- [Stored data]:
(** ** Exceptions and results *)

Inductive PyExc : Type :=
| TypeError (m : string)
| IndexError (m : string)
| FailedAssumption (m : string)
| TestError (cls : string) (m : string).

Inductive result (A : Type) : Type :=
| Ok (a : A)
| Raise (e : PyExc).
Arguments Ok {A} a.
Arguments Raise {A} e.

Definition bind {A B : Type} (r : result A) (k : A -> result B) : result B :=
  match r with
  | Ok a => k a
  | Raise e => Raise e
  end.

Notation "x <- r ;; k" := (bind r (fun x => k))
  (at level 61, r at next level, right associativity).

Definition returns {A : Type} (r : result A) : bool :=
  match r with
  | Ok _ => true
  | Raise _ => false
  end.

(** A traceback is the list of frames it walks through. *)
Definition Traceback : Type := list string.

(** [sys.exc_info()]-style triple: [(type, value, traceback)]. *)
Definition ExcInfo : Type := (string * PyExc * Traceback)%type.

(** ** The caller's stack record

    [inspect.stack()[1][0:5]] is [(frame, filename, line, funcname,
    contextlist)].  Of the frame only [f_locals] is read; [items()] walks
    it in the dictionary's order, so it is an association list here.
    [inspect] gives [None] for the context when the source of the frame
    cannot be read, and otherwise the list of context lines. *)
Record FrameInfo : Type := {
  f_locals : list (string * PyVal);
  filename : string;
  line : Z;
  funcname : string;
  contextlist : option (list string)
}.

(** [contextlist[0]] *)
Definition getitem0 (c : option (list string)) : result string :=
  match c with
  | None => Raise (TypeError "'NoneType' object is not subscriptable")
  | Some [] => Raise (IndexError "list index out of range")
  | Some (l :: _) => Ok l
  end.

(** ** Module state *)

(** The two module-level lists and the attribute [pytest._showlocals]
    ([None] while [pytest_configure] has not set it). *)
Record Globals : Type := {
  _FAILED_ASSUMPTIONS : list string;
  _ASSUMPTION_LOCALS : list (list string);
  _showlocals : option bool
}.

(** The state right after the module is imported. *)
Definition module_init : Globals :=
  {| _FAILED_ASSUMPTIONS := [];
     _ASSUMPTION_LOCALS := [];
     _showlocals := None |}.

(** [getattr(pytest, "_showlocals", None)] used as a condition. *)
Definition showlocals_on (st : Globals) : bool :=
  match _showlocals st with
  | Some b => b
  | None => false
  end.

(** ** Command line options *)

(** The options the plugin sees: pytest's own [showlocals] and the one
    registered by [pytest_addoption]. *)
Record Config : Type := {
  showlocals : bool;
  assume_max_repr_len : Z
}.

(** [pytest_addoption] registers [--assume-max-repr-len] with
    [default=240]: the configuration of a run that does not give the
    option. *)
Definition pytest_addoption (cfg_showlocals : bool) : Config :=
  {| showlocals := cfg_showlocals; assume_max_repr_len := 240 |}.

(** [pytest_configure]: only [showlocals] is read from the config. *)
Definition pytest_configure (config : Config) (st : Globals) : Globals :=
  {| _FAILED_ASSUMPTIONS := _FAILED_ASSUMPTIONS st;
     _ASSUMPTION_LOCALS := _ASSUMPTION_LOCALS st;
     _showlocals := Some (showlocals config) |}.

(** The result handed to a hook wrapper at its [yield]: [excinfo] is
    [None] when the test function returned. *)
Record CallOutcome : Type := {
  excinfo : option ExcInfo
}.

- [PROBLEM DETAILS]: Nothing but the lines from the start of the data through the line holding "Ok a => k a" should be restated, and each one exactly.

- [ANSWER AREA]:
(** ** Exceptions and results *)

Inductive PyExc : Type :=
| TypeError (m : string)
| IndexError (m : string)
| FailedAssumption (m : string)
| TestError (cls : string) (m : string).

Inductive result (A : Type) : Type :=
| Ok (a : A)
| Raise (e : PyExc).
Arguments Ok {A} a.
Arguments Raise {A} e.

Definition bind {A B : Type} (r : result A) (k : A -> result B) : result B :=
  match r with
  | Ok a => k a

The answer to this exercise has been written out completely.